6. Coloque a amostra em um rotador de tubo e misture por 10-30 minutos em temperatura ambiente.
7. Remova a amostra do rotador e coloque em um separador magnético. Remova cuidadosamente o sobrenadante limpo.
8. Lave as partículas adicionando 0,5mL de tampão de lavagem. Misture bem por inversão ou por mistura de vórtice.
9. Repita as etapas 7 a 8. Ressuspenda as partículas com 0,5mL de tampão de lavagem e coloque no rotor do tubo por 5 minutos.
10. Repita as etapas 7 a 9.
11. Substitua o tubo de partículas no separador magnético e remova / descarte cuidadosamente o sobrenadante.
12. Adicione 250 µL de tampão de eluição às partículas. Misture o tubo para ressuspender as partículas e coloque o tubo no rotador por 10-30 minutos em temperatura ambiente.
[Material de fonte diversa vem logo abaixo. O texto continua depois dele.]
(** With both price columns there and numeric, the step replaces the
    object at [merged_prices] and touches nothing else. *)
Lemma derive_spread_run a b spread :
  get_column T da_col = inr a ->
  get_column T rt_col = inr b ->
  sub_columns a b = inr spread ->
  derive_spread merged_prices da_df rt_df ni_df s
  = (mkSt (<[merged_prices := with_spread T spread ni_col]> (heap s)) (trace s),
     inr tt).
Proof.
  intros Ha Hb Hs. unfold derive_spread.
  erewrite bind_inr by (by apply load_ok).
  erewrite bind_inr by (by apply load_ok).
  erewrite bind_inr by (by rewrite lift_ok, Hda).
  erewrite bind_inr by (by rewrite lift_ok, Ha).
  erewrite bind_inr by (by apply load_ok).
  erewrite bind_inr by (by rewrite lift_ok, Hrt).
  erewrite bind_inr by (by rewrite lift_ok, Hb).
  erewrite bind_inr by (by rewrite lift_ok, Hs).
  erewrite bind_inr by reflexivity.
  erewrite bind_inr; cycle 1.
  { apply load_ok. simpl. by rewrite list_lookup_insert_ne. }
  erewrite bind_inr by (by rewrite lift_ok, Hni).
  erewrite bind_inr; cycle 1.
  { apply load_ok. simpl. apply list_lookup_insert_eq.
    by eapply lookup_lt_Some. }
  unfold store. simpl. by rewrite list_insert_insert_eq.
Qed.

End SpreadStep.

Lemma sub_columns_numeric i j (rs : list (list cell)) :
  Forall (fun r => exists x y, r !! i = Some (num x) /\ r !! j = Some (num y)) rs ->
  sub_columns (map (fun r => default NaN_cell (r !! i)) rs)
              (map (fun r => default NaN_cell (r !! j)) rs)
  = inr (map (spread_cell i j) rs).
Proof.
  induction 1 as [|r rs (x & y & Hx & Hy) _ IH]; simpl; [done|].
  unfold spread_cell at 1. rewrite Hx, Hy. simpl. by rewrite IH.
Qed.

Lemma wrap64_range n : in_int64 (wrap64 n) = true.
Proof.
  unfold in_int64, wrap64, int64_min, int64_max.
  pose proof (Z.mod_pos_bound (n + 2 ^ 63) (2 ^ 64) eq_refl).
  apply andb_true_intro. split; apply Z.leb_le; lia.
Qed.

Lemma wrap64_congruent n : (wrap64 n - n) mod 2 ^ 64 = 0.
Proof.
  unfold wrap64.
  replace ((n + 2 ^ 63) mod 2 ^ 64 - 2 ^ 63 - n)
    with (- ((n + 2 ^ 63) / 2 ^ 64) * 2 ^ 64)
    by (pose proof (Z.div_mod (n + 2 ^ 63) (2 ^ 64)); lia).
  apply Z.mod_mul. lia.
Qed.

Lemma wrap64_exact n : in_int64 n = true -> wrap64 n = n.
Proof.
  unfold in_int64, wrap64, int64_min, int64_max.
  intros [H1%Z.leb_le H2%Z.leb_le]%andb_prop.
  rewrite Z.mod_small; lia.
Qed.

Lemma sub_cells_prices a b :
  is_price a = true -> is_price b = true ->
  exists c, sub_cells a b = inr c /\ difference a b c.
Proof.
  destruct a as [| |x|[| | |x| | |]], b as [| |y|[| | |y| | |]];
    try done; intros _ _; simpl; eexists; (split; [reflexivity|]); try done.
  eexists. split; [done|]. split; [apply wrap64_range|].
  split; [apply wrap64_congruent|apply wrap64_exact].
Qed.

Lemma sub_columns_prices i j (rs : list (list cell)) :
  Forall (fun r => exists a b, r !! i = Some a /\ r !! j = Some b
                               /\ is_price a = true /\ is_price b = true) rs ->
  sub_columns (map (fun r => default NaN_cell (r !! i)) rs)
              (map (fun r => default NaN_cell (r !! j)) rs)
  = inr (map (spread_cell i j) rs).
Proof.
  induction 1 as [|r rs (a & b & Ha & Hb & Hpa & Hpb) _ IH]; [done|].
  destruct (sub_cells_prices a b Hpa Hpb) as (c & Hsub & _).
  simpl. unfold spread_cell at 1. rewrite Ha, Hb. simpl.
  by rewrite Hsub, IH.
Qed.

Lemma zip_rows_map rs g f :
  zip_rows rs (map g rs) f = map (fun r => f r (g r)) rs.
Proof. induction rs as [|r rs IH]; simpl; [done|]. by rewrite IH. Qed.

Lemma col_index_rename c old new cols :
  c <> old -> c <> new ->
  col_index c (map (fun c' => default c' (assoc c' [(old, new)])) cols)
  = col_index c cols.
Proof.
  intros Ho Hn. induction cols as [|c' cols IH]; [done|].
  rewrite map_cons. cbn [col_index]. rewrite IH. cbn [assoc].
  destruct (String.eqb_spec c' old) as [->|Hne]; simpl; [|done].
  destruct (String.eqb_spec c new); [done|].
  by destruct (String.eqb_spec c old).
Qed.

Lemma keyed_row_length df r :
  keyed df -> r ∈ rows df -> length r = length (columns df).
Proof.
  intros (Hc & _ & Hr) Hin. unfold key_rows in Hr.
  rewrite Forall_forall in Hr. destruct (Hr _ Hin) as (t & vs & -> & Hlen).
  rewrite Hc. simpl. by rewrite Hlen.
Qed.

(** The new column of [with_spread]: under the label [Spread ($/MWh)],
    row by row, [v r]. *)
Lemma with_spread_cells T v ni_col i r :
  (forall r, r ∈ rows T -> length r = length (columns T)) ->
  ni_col <> "Spread ($/MWh)" ->
  rows T !! i = Some r ->
  exists r',
    rows (with_spread T (map v (rows T)) ni_col) !! i = Some r'
    /\ row_get (columns (with_spread T (map v (rows T)) ni_col)) r'
               "Spread ($/MWh)" = Some (v r).
Proof.
  intros Hlen Hni Hi. unfold with_spread, rename, set_column. unfold row_get.
  assert (Hr : length r = length (columns T))
    by (by eapply Hlen, list_elem_of_lookup_2).
  destruct (col_index "Spread ($/MWh)" (columns T)) as [k|] eqn:Hk;
    cbn [columns rows];
    rewrite col_index_rename by done; rewrite zip_rows_map, list_lookup_fmap, Hi;
    cbn [fmap option_fmap option_map]; eexists; (split; [done|]).
  - rewrite Hk. cbn [mbind option_bind]. apply list_lookup_insert_eq.
    rewrite Hr. by eapply col_index_lt.
  - apply col_index_None in Hk. rewrite (col_index_app_r _ _ _ Hk).
    cbn [col_index String.eqb Ascii.eqb Bool.eqb fmap option_fmap option_map
         mbind option_bind].
    rewrite Nat.add_0_r, <- Hr. by apply list_lookup_middle.
Qed.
13. Substitua o tubo de partículas no separador magnético e remova cuidadosamente o eluato e transfira para um tubo de microcentrífuga limpo para uso posterior ou armazenamento.
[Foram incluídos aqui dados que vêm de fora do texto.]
(** * Draft-lottery engine: a shallow embedding of [src/lib/lottery.ts]

    The development follows the TypeScript source function by function:
    [getValidPositionRange], [validateDraftResults],
    [weightedRandomSelection], [runLotteryRound] and [runCompleteLottery];
    then the store of [src/lib/database.ts] and the HTTP handlers of
    [src/pages/api] that read and write it.

    Modelling choices.
    - Positions, counts, round numbers and movements are JavaScript numbers
      that only ever hold integers here; they are [Z].
    - Percentages and weights are finite doubles; they are modelled by exact
      rationals ([Qc]).  Rounding is not modelled.  The result of a division
      is a [number], which adds the IEEE special values, because [0 / 0]
      (a [NaN]) is reachable when a percentage is [0].
    - [Math.random] is an oracle, the field [random] of an [Engine]; the
      state threaded through the code is the number of draws made so far.
    - [throw] / [try ... catch] is an outcome type; the state survives a
      throw, as the draws made before it are spent.
    - [[...teams].sort(() => Math.random() - 0.5)] depends on the sorting
      algorithm of the JavaScript engine.  It is the field [shuffle] of an
      [Engine]; where a result needs it, the engine is assumed to return a
      permutation of its input ([LawfulEngine]). *)

From Stdlib Require Import QArith Qcanon Field.
From stdpp Require Import base numbers list list_numbers sorting gmap strings pretty.

Local Open Scope Z_scope.

(** ** Data model ([src/types]) *)

Inductive LogoType := LogoUrl | LogoUpload.

Record Team := mkTeam {
  id : string;
  name : string;
  logoUrl : string;
  logoType : LogoType
}.

Record WeightedOdds := mkOdds {
  position : Z;
  percentage : Qc
}.

Record DraftConfig := mkConfig {
  numberOfTeams : Z;
  numberOfRounds : Z;
  teams : list Team;
  weightedSystem : list WeightedOdds;
  pickDelaySeconds : Z;
  currentYear : Z
}.

Record DraftPick := mkPick {
  round : Z;
  pickNumber : Z;
  teamId : string;
  originalPosition : Z;
  movement : Z
}.

(** ** Valid range *)

Definition MAX_MOVEMENT : Z := 2.

Record Range := mkRange { min : Z; max : Z }.

Definition getValidPositionRange (originalPosition totalTeams : Z) : Range :=
  {| min := Z.max 1 (originalPosition - MAX_MOVEMENT);
     max := Z.min totalTeams (originalPosition + MAX_MOVEMENT) |}.

(** [pos >= validRange.min && pos <= validRange.max] *)
Definition inRange (validRange : Range) (pos : Z) : Prop :=
  min validRange ≤ pos ∧ pos ≤ max validRange.

#[global] Instance inRange_dec validRange pos : Decision (inRange validRange pos).
Proof. unfold inRange. apply _. Defined.
Lemma numbers_of_ok (ds : collection) :
  Forall (fun d => score_ok d = true) ds ->
  exists xs,
    numbers (List.map (fun doc => dict_get (to_dict doc) "value" (num 0)) ds)
    = Some xs /\ List.length xs = List.length ds.
Proof.
  induction 1 as [| d ds Hd _ (xs & IH & Hlen)]; simpl; [ eauto | ].
  rewrite dict_get_to_dict by discriminate.
  destruct (numeric_or_absent_default _ _ (float_of_int 0) Hd) as [q Hq].
  unfold num in *. rewrite Hq. cbn [numbers]. rewrite IH.
  eexists. split; [ reflexivity | ]. simpl. now rewrite Hlen.
Qed.

Lemma avg_of_ok s student_id subject_id t :
  forallb score_ok (coll_of s "score") = true ->
  exists a, avg_of student_id subject_id t (Some s) = (inr a, Some s).
Proof.
  intros Hok. rewrite avg_of_run.
  assert (Hds : Forall (fun d => score_ok d = true)
                  (matching_scores s student_id subject_id t)).
  { apply List.Forall_forall. intros d Hd. unfold matching_scores in Hd.
    apply List.filter_In in Hd as [Hd _].
    exact (proj1 (List.forallb_forall _ _) Hok d Hd). }
  destruct (numbers_of_ok _ Hds) as (xs & Hxs & Hlen).
  destruct (matching_scores s student_id subject_id t) as [| d ds];
    [ eauto | ].
  assert (Hne : xs <> []) by (destruct xs; [ discriminate | discriminate ]).
  destruct (mean_numbers _ _ (Some s) Hxs Hne) as [m Hm].
  rewrite (bind_inr _ _ _ _ _ Hm). eauto.
Qed.

Lemma generate_report_no_document fos s student_id subject_id :
  document_by_id s "student" student_id = None \/
  document_by_id s "subject" subject_id = None ->
  generate_report fos student_id subject_id (Some s)
  = (inl (HTTPException 404 "Siswa atau mapel tidak ditemukan"), Some s).
Proof.
  intros H. unfold generate_report.
  rewrite (bind_inr _ _ _ _ _ (get_document_by_id_run _ _ _)).
  rewrite (bind_inr _ _ _ _ _ (get_document_by_id_run _ _ _)).
  destruct H as [H | H]; rewrite H.
  - now destruct (document_by_id s "subject" subject_id).
  - now destruct (document_by_id s "student" student_id).
Qed.
Lemma any_m_false {A} (f : A -> res bool) l :
  any_m f l = Ok false <-> Forall (fun x => f x = Ok false) l.
Proof.
  induction l as [|x l IH]; simpl; [naive_solver |].
  rewrite Forall_cons, bind_Ok. split.
  - intros ([] & ? & ?); naive_solver.
  - intros [? ?]; exists false; naive_solver.
Qed.

Lemma all_m_true {A} (f : A -> res bool) l :
  all_m f l = Ok true <-> Forall (fun x => f x = Ok true) l.
Proof.
  induction l as [|x l IH]; simpl; [naive_solver |].
  rewrite Forall_cons, bind_Ok. split.
  - intros ([] & ? & ?); naive_solver.
  - intros [? ?]; exists true; naive_solver.
Qed.

Lemma map_m_Ok {A B} (f : A -> res B) l k :
  map_m f l = Ok k <-> Forall2 (fun x y => f x = Ok y) l k.
Proof.
  revert k. induction l as [|x l IH]; intros k; simpl.
  - split; [by intros [= <-]; constructor | by inversion 1].
  - rewrite bind_Ok. setoid_rewrite bind_Ok. split.
    + intros (y & ? & ys & ? & [= <-]). constructor; [done | by apply IH].
    + inversion 1; subst. eexists; split; [done |]. eexists; split; [by apply IH | done].
Qed.

Lemma bind_go {A B} (m : res A) (f : A -> res B) a r : m = Ok a -> f a = r -> m ≫= f = r.
Proof. by intros -> <-. Qed.

(** Shows that a run returns, one step at a time: [ok_go] takes the next bind, closing the
    step itself by evaluation when it can. *)
Ltac ok_go :=
  lazymatch goal with
  | |- (?m ≫= _) = Ok _ =>
      lazymatch type of m with
      | res unit => apply seq_Ok; split; [try reflexivity |]
      | _ => apply bind_Ok; eexists; split; [try reflexivity |]
      end
  | |- (_ ≫= _) = _ => eapply bind_go; [try reflexivity |]
  end; cbv beta zeta.

(** Turns a hypothesis that a run returned [Ok] into the facts it went through. *)
Ltac ok_step H :=
  lazymatch type of H with
  | Ok _ = Ok _ => injection H as H; subst
  | Raise _ = Ok _ => discriminate H
  | conf _ = Ok _ => discriminate H
  | _ ≫= _ = Ok _ =>
      let x := fresh "x" in let Hx := fresh "Hx" in
      apply bind_Ok in H; destruct H as (x & Hx & H); ok_step Hx; try ok_step H
  | require _ _ = Ok _ => apply require_Ok in H
  | raise_if _ _ = Ok _ => apply raise_if_Ok in H
  | require_m _ _ = Ok _ => apply require_m_Ok in H
  | raise_if_m _ _ = Ok _ => apply raise_if_m_Ok in H
  | guarded _ _ _ = Ok _ => apply guarded_Ok in H; try ok_step H
  | _ => idtac
  end.

Tactic Notation "inv_ok" hyp(H) := ok_step H.

(** Splits boolean conjunctions and negated disjunctions in the context. *)
Ltac split_bools :=
  repeat match goal with
  | H : _ && _ = true |- _ => apply andb_true_iff in H; destruct H
  | H : _ || _ = false |- _ => apply orb_false_iff in H; destruct H
  | H : negb _ = true |- _ => apply negb_true_iff in H
  | H : negb _ = false |- _ => apply negb_false_iff in H
  | H : and_m _ _ = Ok true |- _ => apply and_m_true in H; destruct H
  | H : or_m _ _ = Ok false |- _ => apply or_m_false in H; destruct H
  end.

(** ** What a run may raise *)

(** Every exception that [m] raises satisfies [P]. *)
Definition raises_only {A} (P : exn -> Prop) (m : res A) : Prop := forall e, m = Raise e -> P e.

(** The exceptions of the package, and those plus the encoder's [ValueError]. *)
Definition conformance_only (e : exn) : Prop := is_conformance e = true.
Definition conformance_or_value_error (e : exn) : Prop := is_value_error e = true.

Section raises.
Context {A B : Type} (P : exn -> Prop).
Hypothesis P_conf : forall c, P (ConformanceError c).

Lemma ro_ok (a : A) : raises_only P (Ok a).
Proof. by intros e [=]. Qed.

Lemma ro_raise e : P e -> raises_only P (@Raise A e).
Proof. by intros H e' [= <-]. Qed.

Lemma ro_conf c : raises_only P (@conf A c).
Proof. by apply ro_raise. Qed.

Lemma ro_require b c : raises_only P (require b c).
Proof. destruct b; [by intros e [=] | by intros e [= <-]]. Qed.

Lemma ro_raise_if b c : raises_only P (raise_if b c).
Proof. destruct b; [by intros e [= <-] | by intros e [=]]. Qed.

Lemma ro_bind (m : res A) (f : A -> res B) :
  raises_only P m -> (forall a, m = Ok a -> raises_only P (f a)) -> raises_only P (m ≫= f).
Proof. intros Hm Hf e [H | (a & Ha & H)]%bind_Raise; [by apply Hm | by eapply Hf]. Qed.

Lemma ro_guarded k c (m : res A) :
  raises_only (fun e => is_conformance e = true \/ k e = true \/ P e) m ->
  raises_only P (guarded k c m).
Proof.
  intros Hm e. destruct m as [a|e']; simpl; [done |].
  destruct (is_conformance e') eqn:E; [intros [= <-]; by destruct e' |].
  destruct (k e') eqn:Ek; [by intros [= <-] |].
  intros [= <-]. destruct (Hm e' eq_refl) as [?|[?|?]]; congruence || done.
Qed.
End raises.

Section raises_loops.
Context {A B S : Type} (P : exn -> Prop).

Lemma ro_for_each (f : A -> res unit) l :
  (forall x, In x l -> raises_only P (f x)) -> raises_only P (for_each f l).
Proof.
  induction l as [|x l IH]; simpl; intros H; [apply ro_ok |].
  apply ro_bind; [auto | intros _ _; auto].
Qed.

Lemma ro_for_fold (f : S -> A -> res S) s l :
  (forall s x, In x l -> raises_only P (f s x)) -> raises_only P (for_fold f s l).
Proof.
  revert s. induction l as [|x l IH]; simpl; intros s H; [apply ro_ok |].
  apply ro_bind; [auto | intros s' _; auto].
Qed.

Lemma ro_any_m (f : A -> res bool) l :
  (forall x, In x l -> raises_only P (f x)) -> raises_only P (any_m f l).
Proof.
  induction l as [|x l IH]; simpl; intros H; [apply ro_ok |].
  apply ro_bind; [auto | intros [] _; [apply ro_ok | auto]].
Qed.

Lemma ro_map_m (f : A -> res B) l :
  (forall x, In x l -> raises_only P (f x)) -> raises_only P (map_m f l).
Proof.
  induction l as [|x l IH]; simpl; intros H; [apply ro_ok |].
  apply ro_bind; [auto |]. intros y _. apply ro_bind; [auto | intros; apply ro_ok].
Qed.

Lemma ro_and a b :
  raises_only P a -> (a = Ok true -> raises_only P b) -> raises_only P (a <&&> b).
Proof. intros Ha Hb. apply ro_bind; [done | intros [] E; [auto | apply ro_ok]]. Qed.

Lemma ro_or a b :
  raises_only P a -> (a = Ok false -> raises_only P b) -> raises_only P (a <||> b).
Proof. intros Ha Hb. apply ro_bind; [done | intros [] E; [apply ro_ok | auto]]. Qed.
End raises_loops.

Create HintDb raises discriminated.
#[export] Hint Resolve ro_ok ro_raise : raises.

(** Walks a body: binds, loops, conditionals and the raising helpers; what remains are the
    operations whose success depends on earlier checks. *)
Ltac raises_step :=
  lazymatch goal with
  | |- raises_only _ (Ok _) => apply ro_ok
  | |- raises_only _ (conf _) => apply ro_conf; done
  | |- raises_only _ (require _ _) => apply ro_require; done
  | |- raises_only _ (raise_if _ _) => apply ro_raise_if; done
  | |- raises_only _ (_ ≫= _) => apply ro_bind; [|intros ? ?; repeat match goal with x : unit |- _ => destruct x end]
  | |- raises_only _ (require_m _ _) => unfold require_m
  | |- raises_only _ (raise_if_m _ _) => unfold raise_if_m
  | |- raises_only _ (_ <&&> _) => apply ro_and; [|intros ?]
  | |- raises_only _ (_ <||> _) => apply ro_or; [|intros ?]
  | |- raises_only _ (for_each _ _) => apply ro_for_each; intros ? ?
  | |- raises_only _ (for_fold _ _ _) => apply ro_for_fold; intros ? ? ?
  | |- raises_only _ (any_m _ _) => apply ro_any_m; intros ? ?
  | |- raises_only _ (map_m _ _) => apply ro_map_m; intros ? ?
  | |- raises_only _ (if ?b then _ else _) => destruct b eqn:?
  end.

Create HintDb py discriminated.
Create Rewrite HintDb py.
#[export] Hint Rewrite @zlen_nil @zlen_cons @zlen_app : py.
14. Repita as etapas 12-13. Os eluatos podem ser agrupados e precipitados. Armazene os eluatos em gelo para uso imediato ou congele para armazenamento de longo prazo.
NOTAS
• Evite o uso de reagentes com EDTA ou outros quelantes de metal, pois isso reduzirá a eficácia do tampão de ligação.
• Inibidores de protease podem ser usados ​​quando glicoproteínas sensíveis são isoladas.
• A recuperação de baixa glicoproteína pode ser anexada aumentando o tempo de incubação de eluição além de 10 minutos e / ou fervendo as partículas em 200 µL de
tampão de amostra SDS-PAGE por 5 minutos e, em seguida, separando magneticamente as partículas do eluato. (Observação: a fervura pode separar algumas lectinas e
também pode liberar proteínas não especificamente ligadas.)
• Execute as amostras de eluato em um gel de eletroforese SDS-PAGE 4-20% Tris-Glycine e corar as bandas de glicoproteína usando o kit de coloração GlycoGel
(código de catálogo da Polysciences 24693) para visualizar.
• Após a coloração com GlycoGel, corar o gel usando Coomassie G250 (1mL ou 2mL de 0,5% de Coomassie G250 em 50% de metanol e 10% de ácido acético) para visualizar
outras bandas de proteína.
• A remoção de albumina e IgG das amostras de soro pode melhorar o isolamento de glicoproteínas de baixa concentração. Se desejar, use o
Kit de remoção de albumina BioMag® ProMax (código de catálogo BP658) e / ou o kit de remoção de IgG de soro BioMag® ProMax (código de catálogo BP659).